Lê Khả Phiêu (27 December 1931 – 7 August 2020) was a Vietnamese politician who served as General Secretary of the Communist Party of Vietnam from December 1997 to April 2001. Lê Khả Phiêu served in the Vietnam People's Army during the First and Second Indochina Wars, join in the Cambodian war, and was Head of the General Political Department of the Vietnam People's Army.

Lê Khả Phiêu has previously been viewed as a conservative. However, this categorization has been challenged by historian Martin Gainsborough, who notes that Lê Khả Phiêu made some remarkably outspoken comments about problems in the party before the Tenth Party Congress. Lê Khả Phiêu criticized what he called 'illness of partyization' (bệnh đảng hoá), meaning that the Party controls everything. Lê Khả Phiêu was a protégé of his predecessor, Đỗ Mười. He was elevated to the Politburo in the early 1990s.

Early life
Lê Khả Phiêu was born on 27 December 1931 in Thượng Phúc village in Đông Khê District in Thanh Hoa Province.
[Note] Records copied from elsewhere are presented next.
Lemma condition_without_comparison_witness :
  evaluate_condition "1 > 2" [] = Ret true
  /\ evaluate_condition "$flag" [("flag", VInt 0)] = Ret false
  /\ evaluate_condition "$step1.res" [] = Ret false.
Proof.
  split_and!.
  - exact (proj2 (proj2 (condition_without_comparison "1 > 2" []
                           ltac:(discriminate) eq_refl eq_refl)) eq_refl).
  - exact (proj1 (condition_without_comparison "$flag" [("flag", VInt 0)]
                    ltac:(discriminate) eq_refl eq_refl) "flag" eq_refl eq_refl).
  - exact (proj1 (proj2 (condition_without_comparison "$step1.res" []
                           ltac:(discriminate) eq_refl eq_refl))
             "step1" "res" eq_refl eq_refl).
Defined.

End condition_fallback.

(** ** Bindings that do not resolve *)
Section binding_failure.
Import py pystr workflow.
Context {W : Type} (R : ToolRegistry W).
Implicit Types (σ : engine W) (context kwargs : dict).

Lemma bind_params_raises before param binding after context item kwargs e :
  (forall pb, pb ∈ before ->
     exists v, resolve_value (templates.value pb.2) context item = Ret v) ->
  resolve_value (templates.value binding) context item = Raise e ->
  bind_params (before ++ (param, binding) :: after) context item kwargs = Raise e.
Proof.
  intros Hbefore He. revert kwargs.
  induction before as [|[p b] before IH]; intros kwargs; cbn [app bind_params].
  - by rewrite He.
  - destruct (Hbefore (p, b)) as [v Hv]; [by left|]. cbn [snd] in Hv.
    rewrite Hv. cbn [bind]. apply IH. intros pb Hpb. apply Hbefore. by right.
Qed.

Lemma exec_step_binding_raises execute step context σ e :
  condition_holds step context = Ret true ->
  present (templates.foreach step) = None ->
  bind_params (templates.bind step) context VNone [] = Raise e ->
  exec_step R execute step context σ = (Raise e, σ).
Proof.
  intros Hgo Hfor Hbind. unfold exec_step. unfold bindM at 1. unfold lift.
  rewrite Hgo. cbn [negb]. rewrite Hfor. unfold bindM at 1. unfold lift.
  by rewrite Hbind.
Qed.

(** X16.  A binding [$step.field] whose [step] is not a dict of the
    context does not resolve: the step that carries it raises the
    [ValueError] of the resolver before its tool is looked up or called,
    the engine is left as it was, and the workflow ends there.  A step
    skipped by its condition writes no entry, so a later step that binds
    one of its outputs ends the workflow in this way. *)
Theorem unresolved_binding_aborts step context
    (before after : list (string * templates.StepBinding))
    (param ref field : string) :
  condition_holds step context = Ret true ->
  present (templates.foreach step) = None ->
  templates.bind step
  = before ++ (param, templates.mkStepBinding (String "$" (ref +:+ String "." field)))
           :: after ->
  (forall pb, pb ∈ before ->
     exists v, resolve_value (templates.value pb.2) context VNone = Ret v) ->
  contains "." ref = false ->
  (forall d, dict_get ref context <> Some (VDict d)) ->
  let e := ValueError ("Could not resolve step '" +:+ ref +:+ "' in context.") in
  (forall execute σ, exec_step R execute step context σ = (Raise e, σ))
  /\ (forall fuel comp_spec inputs earlier later σ0 σ,
        templates.steps comp_spec = earlier ++ step :: later ->
        exec_steps R (execute R fuel) earlier inputs σ0 = (Ret context, σ) ->
        execute R (S fuel) comp_spec inputs σ0 = (Raise e, σ))
  /\ (forall fuel comp_spec skipped later σ,
        templates.steps comp_spec = skipped :: step :: later ->
        templates.id skipped = ref ->
        condition_holds skipped context = Ret false ->
        execute R (S fuel) comp_spec context σ = (Raise e, σ)).
Proof.
  intros Hgo Hfor Hbind Hbefore Hdot Hmissing e.
  assert (bind_params (templates.bind step) context VNone [] = Raise e) as Hraise.
  { rewrite Hbind. apply bind_params_raises; [done|].
    cbn [templates.value]. rewrite resolve_value_field by done.
    destruct (dict_get ref context) as [[| | | | |d]|] eqn:Href; try done.
    by destruct (Hmissing d). }
  assert (forall execute σ, exec_step R execute step context σ = (Raise e, σ))
    as Hstep.
  { intros execute σ. by apply exec_step_binding_raises. }
  split_and!.
  - exact Hstep.
  - intros fuel comp_spec inputs earlier later σ0 σ Hsteps Hearlier.
    cbn [execute]. rewrite Hsteps, exec_steps_app, Hearlier.
    cbn [exec_steps]. unfold bindM. by rewrite Hstep.
  - intros fuel comp_spec skipped later σ Hsteps _ Hskip.
    cbn [execute]. rewrite Hsteps. cbn [exec_steps]. unfold bindM at 1.
    assert (exec_step R (execute R fuel) skipped context σ = (Ret context, σ))
      as ->.
    { unfold exec_step, bindM, lift. by rewrite Hskip. }
    unfold bindM. by rewrite Hstep.
Qed.
(** * bibit.py: portfolio poller with rolling history, token refresh and
    change notification

    A shallow embedding of [bibit.py].  Python values are modelled as the
    program uses them: integers as [Z], floats as IEEE 754 binary64 values
    ([spec_float] with precision 53 and maximal exponent 1024), strings as
    byte strings, dictionaries keyed by asset id as [gmap Z _], the files of
    the history directory as a [gmap string _].  Exceptions are values of
    [exn]; code that touches the secret store, the file system or the network
    runs in a state-and-exception monad over [World] whose state survives a
    raise, as Python's heap does. *)

From Stdlib Require Import ZArith List String Ascii Bool Lia.
From Stdlib Require Import SpecFloat.
From stdpp Require Import base option list gmap strings sorting pretty.

Local Open Scope Z_scope.

(** ** Exceptions and results *)

(** The exceptions the program can raise or let through. *)
Inductive exn : Type :=
  | StoreNotInitializedError
  | IndexError
  | KeyError (key : string)
  | TypeError
  | AttributeError
  | ValueError
  | OverflowError
  | ZeroDivisionError
  | JSONDecodeError
  | ConnectionError
  | HTTPError (status : Z).

(** The outcome of evaluating a Python expression: a value or a raised
    exception. *)
Inductive result (A : Type) : Type :=
  | Ok (a : A)
  | Raise (e : exn).
Arguments Ok {A} a.
Arguments Raise {A} e.

(** Sequencing: [x ← r; k] runs [k] on the value of [r] and passes an
    exception of [r] on. *)
Global Instance result_ret : MRet result := fun A a => Ok a.
Global Instance result_bind : MBind result := fun A B k r =>
  match r with
  | Ok a => k a
  | Raise e => Raise e
  end.
(** * Powerlifting warm-up and max-rep estimator: a shallow embedding

    The estimation engine of [powerlifting_backend/utils.py]:
    the RPE chart [RPE_PERCENT_TABLE], the lookup [_lookup_percent] with its
    Epley fallback, the warm-up generator [calculate_warmup_sets] and the
    reverse search [predict_max_reps].

    Python numbers are embedded through an interface [PyFloat] of the float
    operations the module uses.  Every function of the module is written
    once, over that interface, and read at two instances:

    - [binary64]: IEEE 754 double precision (the kernel's primitive floats),
      with Python's conversions and errors: what the interpreter computes;
    - [exact]: rational arithmetic without rounding, the "real number" of
      the data model, with [float('inf')] as an extra point.

    Python integers are [Z]; exceptions are values of [exn] threaded through
    the error monad [result]. *)

From Stdlib Require Import ZArith QArith Qabs Lqa Lia Bool String List.
From Stdlib Require Import PrimFloat SpecFloat FloatOps FloatAxioms.
Import ListNotations.

Local Open Scope Z_scope.

(** ** Exceptions and the error monad *)

Inductive exn : Type :=
| ValueError (msg : string)
| OverflowError (msg : string)
| ZeroDivisionError (msg : string).

Inductive result (A : Type) : Type :=
| Return (a : A)
| Raise (e : exn).

Arguments Return {A} a.
Arguments Raise {A} e.

Definition bind {A B : Type} (c : result A) (k : A -> result B) : result B :=
  match c with
  | Return a => k a
  | Raise e => Raise e
  end.

Declare Scope py_scope.
Delimit Scope py_scope with py.
Notation "x <- c ;; k" := (bind c (fun x => k))
  (at level 61, c at next level, right associativity) : py_scope.
Local Open Scope py_scope.

(** The spec's [InvalidInput] is the code's [ValueError]. *)
Definition is_InvalidInput {A : Type} (r : result A) : Prop :=
  exists msg, r = Raise (ValueError msg).

Definition returns {A : Type} (r : result A) : Prop :=
  exists a, r = Return a.

(** ** Python dictionaries with literal keys

    A dict display is an association list; [k in d] and [d[k]] search it
    with the key equality of the key type (the chart has no duplicate key). *)

Fixpoint dict_get {K V : Type} (eqb : K -> K -> bool) (k : K) (d : list (K * V))
  : option V :=
  match d with
  | [] => None
  | (k', v) :: d' => if eqb k k' then Some v else dict_get eqb k d'
  end.

(** [range(lo, hi)] *)
Definition range (lo hi : Z) : list Z :=
  map (fun i => lo + Z.of_nat i) (seq 0 (Z.to_nat (hi - lo))).

(** ** The float interface *)

Class PyFloat (F : Type) : Type := {
  (** a decimal literal of the source text *)
  lit : Q -> F;
  (** [float('inf')] *)
  inf : F;
  (** the implicit conversion of an [int] operand *)
  of_int : Z -> result F;
  fadd : F -> F -> F;
  fsub : F -> F -> F;
  fmul : F -> F -> F;
  (** [x / y], raising [ZeroDivisionError] *)
  truediv : F -> F -> result F;
  fabs : F -> F;
  feq : F -> F -> bool;
  fle : F -> F -> bool;
  flt : F -> F -> bool;
  (** [round(x)] with one argument: the nearest [int], ties to even *)
  round : F -> result Z
}.

Arguments lit {F _} _%_Q.

(** ** The module, over the interface *)

Section Engine.

Context {F : Type} `{PyFloat F}.

Record WarmupSet : Type := {
  set_number : Z;
  weight : F;
  reps : Z;
  description : string
}.

(** RPE chart: percentage of 1RM at each rep count, per RPE. *)
Definition RPE_PERCENT_TABLE : list (F * list (Z * Z)) :=
  [ (lit 10,  [(1, 100); (2, 95); (3, 92); (4, 89); (5, 86);
               (6, 84); (7, 81); (8, 79); (9, 76); (10, 74)]);
    (lit 9.5, [(1, 98); (2, 94); (3, 91); (4, 88); (5, 85);
               (6, 82); (7, 80); (8, 77); (9, 75); (10, 72)]);
    (lit 9,   [(1, 96); (2, 92); (3, 89); (4, 86); (5, 84);
               (6, 81); (7, 79); (8, 76); (9, 74); (10, 71)]);
    (lit 8.5, [(1, 94); (2, 89); (3, 87); (4, 84); (5, 81);
               (6, 79); (7, 76); (8, 74); (9, 71); (10, 69)]);
    (lit 8,   [(1, 92); (2, 87); (3, 84); (4, 81); (5, 79);
               (6, 76); (7, 74); (8, 71); (9, 69); (10, 66)]);
    (lit 7.5, [(1, 89); (2, 84); (3, 81); (4, 79); (5, 76);
               (6, 74); (7, 71); (8, 69); (9, 66); (10, 64)]) ].

(** [_lookup_percent(rpe, reps)].  [reps] is already an [int], so
    [int(reps)] is the identity; [pct] starts as [None]. *)
Definition _lookup_percent (rpe : F) (reps : Z) : result F :=
  n <- round (fmul rpe (lit 2)) ;;
  n' <- of_int n ;;
  rpe <- truediv n' (lit 2) ;;
  pct <- match dict_get feq rpe RPE_PERCENT_TABLE with
         | Some row =>
             match dict_get Z.eqb reps row with
             | Some v =>
                 v' <- of_int v ;;
                 p <- truediv v' (lit 100.0) ;;
                 Return (Some p)
             | None => Return None
             end
         | None => Return None
         end ;;
  match pct with
  | Some p => Return p
  | None =>
      k <- of_int (reps - 1) ;;
      truediv (lit 1) (fadd (lit 1) (fmul (lit 0.0333) k))
  end.

Definition warmup_percentages : list (F * Z * string) :=
  [ (lit 0.5, 5, "50% of top set"%string);
    (lit 0.7, 3, "70% of top set"%string);
    (lit 0.8, 2, "80% of top set"%string);
    (lit 0.9, 1, "90% of top set"%string) ].

(** The [for idx, (pct, warm_reps, descr) in enumerate(..., start=1)] loop,
    appending to [warmup_sets]. *)
Fixpoint warmup_loop (weight : F) (idx : Z) (todo : list (F * Z * string))
    (warmup_sets : list WarmupSet) : result (list WarmupSet) :=
  match todo with
  | [] => Return warmup_sets
  | (pct, warm_reps, descr) :: todo' =>
      q <- truediv (fmul weight pct) (lit 2.5) ;;
      n <- round q ;;
      n' <- of_int n ;;
      let set_weight := fmul n' (lit 2.5) in
      warmup_loop weight (idx + 1) todo'
        (warmup_sets ++ [ {| set_number := idx;
                             weight := set_weight;
                             reps := warm_reps;
                             description := descr |} ])
  end.

Definition calculate_warmup_sets (rpe weight : F) (reps : Z)
  : result (list WarmupSet) :=
  if negb (fle (lit 5.0) rpe && fle rpe (lit 10.0)) then
    Raise (ValueError "RPE must be 5.0–10.0")
  else if fle weight (lit 0) then
    Raise (ValueError "Weight must be positive")
  else if negb ((1 <=? reps) && (reps <=? 20)) then
    Raise (ValueError "Reps must be 1–20")
  else
    warmup_loop weight 1 warmup_percentages [].

(** One pass of the [for test_reps in range(1, 16)] loop, carrying
    [min_diff] and [best_reps]. *)
Fixpoint predict_loop (weight rpe : F) (todo : list Z)
    (min_diff : F) (best_reps : Z) : result Z :=
  match todo with
  | [] => Return best_reps
  | test_reps :: todo' =>
      pct <- _lookup_percent rpe test_reps ;;
      est_1rm <- (if flt (lit 0) pct then truediv weight pct else of_int 0) ;;
      let calc_weight := fmul est_1rm pct in
      let diff := fabs (fsub calc_weight weight) in
      if flt diff min_diff
      then predict_loop weight rpe todo' diff test_reps
      else predict_loop weight rpe todo' min_diff best_reps
  end.

Definition predict_max_reps (weight rpe : F) : result Z :=
  if fle weight (lit 0) then
    Raise (ValueError "Weight must be positive")
  else if negb (fle (lit 5.0) rpe && fle rpe (lit 10.0)) then
    Raise (ValueError "RPE must be 5.0–10.0")
  else
    predict_loop weight rpe (range 1 16) inf 1.

End Engine.

Arguments WarmupSet F : clear implicits.

(** ** Rounding to the nearest integer, ties to even *)

(** [round] of the rational [n/d]: floor and remainder, then the comparison
    of twice the remainder with the denominator. *)
Definition round_half_even (x : Q) : Z :=
  let n := Qnum x in
  let d := Z.pos (Qden x) in
  let q := n / d in
  let r := n mod d in
  match (2 * r ?= d) with
  | Lt => q
  | Gt => q + 1
  | Eq => if Z.even q then q else q + 1
  end.

(** ** The exact instance: rationals and [float('inf')] *)

Inductive xQ : Type :=
| Fin (q : Q)
| Inf.

Definition Qlt_bool (x y : Q) : bool := negb (Qle_bool y x).

(** Arithmetic is that of [Q] on finite values.  [Inf] is only ever the
    initial [min_diff]; it is absorbing where an operation meets it. *)
Definition xQ_lift2 (f : Q -> Q -> Q) (x y : xQ) : xQ :=
  match x, y with
  | Fin a, Fin b => Fin (f a b)
  | _, _ => Inf
  end.

Definition xQ_truediv (x y : xQ) : result xQ :=
  match x, y with
  | Fin a, Fin b =>
      if Qeq_bool b 0 then Raise (ZeroDivisionError "float division by zero")
      else Return (Fin (a / b))
  | Fin _, Inf => Return (Fin 0)
  | Inf, Fin b =>
      if Qeq_bool b 0 then Raise (ZeroDivisionError "float division by zero")
      else Return Inf
  | Inf, Inf => Return Inf
  end.

Definition xQ_abs (x : xQ) : xQ :=
  match x with
  | Fin a => Fin (Qabs a)
  | Inf => Inf
  end.

Definition xQ_eq (x y : xQ) : bool :=
  match x, y with
  | Fin a, Fin b => Qeq_bool a b
  | Inf, Inf => true
  | _, _ => false
  end.

Definition xQ_le (x y : xQ) : bool :=
  match x, y with
  | Fin a, Fin b => Qle_bool a b
  | _, Inf => true
  | Inf, Fin _ => false
  end.

Definition xQ_lt (x y : xQ) : bool :=
  match x, y with
  | Fin a, Fin b => Qlt_bool a b
  | Fin _, Inf => true
  | Inf, _ => false
  end.

Definition xQ_round (x : xQ) : result Z :=
  match x with
  | Fin a => Return (round_half_even a)
  | Inf => Raise (OverflowError "cannot convert float infinity to integer")
  end.

#[export] Instance exact : PyFloat xQ := {
  lit := Fin;
  inf := Inf;
  of_int := fun n => Return (Fin (inject_Z n));
  fadd := xQ_lift2 Qplus;
  fsub := xQ_lift2 Qminus;
  fmul := xQ_lift2 Qmult;
  truediv := xQ_truediv;
  fabs := xQ_abs;
  feq := xQ_eq;
  fle := xQ_le;
  flt := xQ_lt;
  round := xQ_round
}.

(** ** The binary64 instance: Python's [float] *)

(** [float(n)]: the nearest double, ties to even (infinite when [n] is
    beyond the largest double). *)
Definition Z2F (n : Z) : float :=
  SF2Prim (binary_normalize prec emax n 0 false).

(** The rational a finite double stands for. *)
Definition F2Q (x : float) : option Q :=
  match Prim2SF x with
  | S754_zero _ => Some 0%Q
  | S754_finite s m e =>
      let sm := if s then Z.neg m else Z.pos m in
      Some (match e with
            | Z.neg p => Qmake sm (2 ^ p)
            | _ => inject_Z (sm * 2 ^ e)
            end)
  | S754_infinity _ => None
  | S754_nan => None
  end.

Definition b64_lit (q : Q) : float :=
  PrimFloat.div (Z2F (Qnum q)) (Z2F (Z.pos (Qden q))).

Definition b64_of_int (n : Z) : result float :=
  let x := Z2F n in
  if PrimFloat.is_infinity x
  then Raise (OverflowError "int too large to convert to float")
  else Return x.

Definition b64_truediv (x y : float) : result float :=
  if PrimFloat.eqb y PrimFloat.zero
  then Raise (ZeroDivisionError "float division by zero")
  else Return (PrimFloat.div x y).

Definition b64_round (x : float) : result Z :=
  match F2Q x with
  | Some q => Return (round_half_even q)
  | None =>
      if PrimFloat.is_nan x
      then Raise (ValueError "cannot convert float NaN to integer")
      else Raise (OverflowError "cannot convert float infinity to integer")
  end.

#[export] Instance binary64 : PyFloat float := {
  lit := b64_lit;
  inf := PrimFloat.infinity;
  of_int := b64_of_int;
  fadd := PrimFloat.add;
  fsub := PrimFloat.sub;
  fmul := PrimFloat.mul;
  truediv := b64_truediv;
  fabs := PrimFloat.abs;
  feq := PrimFloat.eqb;
  fle := PrimFloat.leb;
  flt := PrimFloat.ltb;
  round := b64_round
}.

(** ** The lookup as the specification words it *)

Section Reference.

Context {F : Type} `{PyFloat F}.

(** Quantization to the 0.5 grid: [round(rpe*2)/2]. *)
Definition quantize (rpe : F) : result F :=
  n <- round (fmul rpe (lit 2)) ;;
  n' <- of_int n ;;
  truediv n' (lit 2).

(** The Epley-style fallback [1 / (1 + 0.0333 * (reps - 1))]; it does not
    see the RPE. *)
Definition fallback_percent (reps : Z) : result F :=
  k <- of_int (reps - 1) ;;
  truediv (lit 1) (fadd (lit 1) (fmul (lit 0.0333) k)).

(** The chart as a mapping from the six quantized RPE values to a row
    that is total over reps 1..10. *)
Definition chart_row (q : F) : option (list Z) :=
  if feq q (lit 10) then Some [100; 95; 92; 89; 86; 84; 81; 79; 76; 74]
  else if feq q (lit 9.5) then Some [98; 94; 91; 88; 85; 82; 80; 77; 75; 72]
  else if feq q (lit 9) then Some [96; 92; 89; 86; 84; 81; 79; 76; 74; 71]
  else if feq q (lit 8.5) then Some [94; 89; 87; 84; 81; 79; 76; 74; 71; 69]
  else if feq q (lit 8) then Some [92; 87; 84; 81; 79; 76; 74; 71; 69; 66]
  else if feq q (lit 7.5) then Some [89; 84; 81; 79; 76; 74; 71; 69; 66; 64]
  else None.

Definition table_percent (row : list Z) (reps : Z) : result F :=
  v <- of_int (nth (Z.to_nat (reps - 1)) row 0) ;;
  truediv v (lit 100.0).

Definition lookup_percent_ref (rpe : F) (reps : Z) : result F :=
  q <- quantize rpe ;;
  match chart_row q with
  | Some row =>
      if (1 <=? reps) && (reps <=? 10)
      then table_percent row reps
      else fallback_percent reps
  | None => fallback_percent reps
  end.

End Reference.

(** The value the generator's docstring calls rounding to the nearest
    2.5 kg, on rationals: [round(x / 2.5) * 2.5]. *)
Definition round_to_2_5 (x : Q) : Q :=
  (inject_Z (round_half_even (x / 2.5)) * 2.5)%Q.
In 1945, he joined the local Viet Minh movement and joined the Indochinese Communist Party on 19 June 1949.

On 1 May 1950 he was sent by the Viet Minh to join the army. He was promoted to second lieutenant, advancing to the position of Company Politician in the 66th Regiment of the 304th Division. From September 1954 to 1958, he held the post of Deputy Political Officer member of the battalion and then 66th Regimental Political Chair.

Death 
Lê Khả Phiêu died on 7 August 2020 in Hanoi, after suffering from serious illness, at the age of 88.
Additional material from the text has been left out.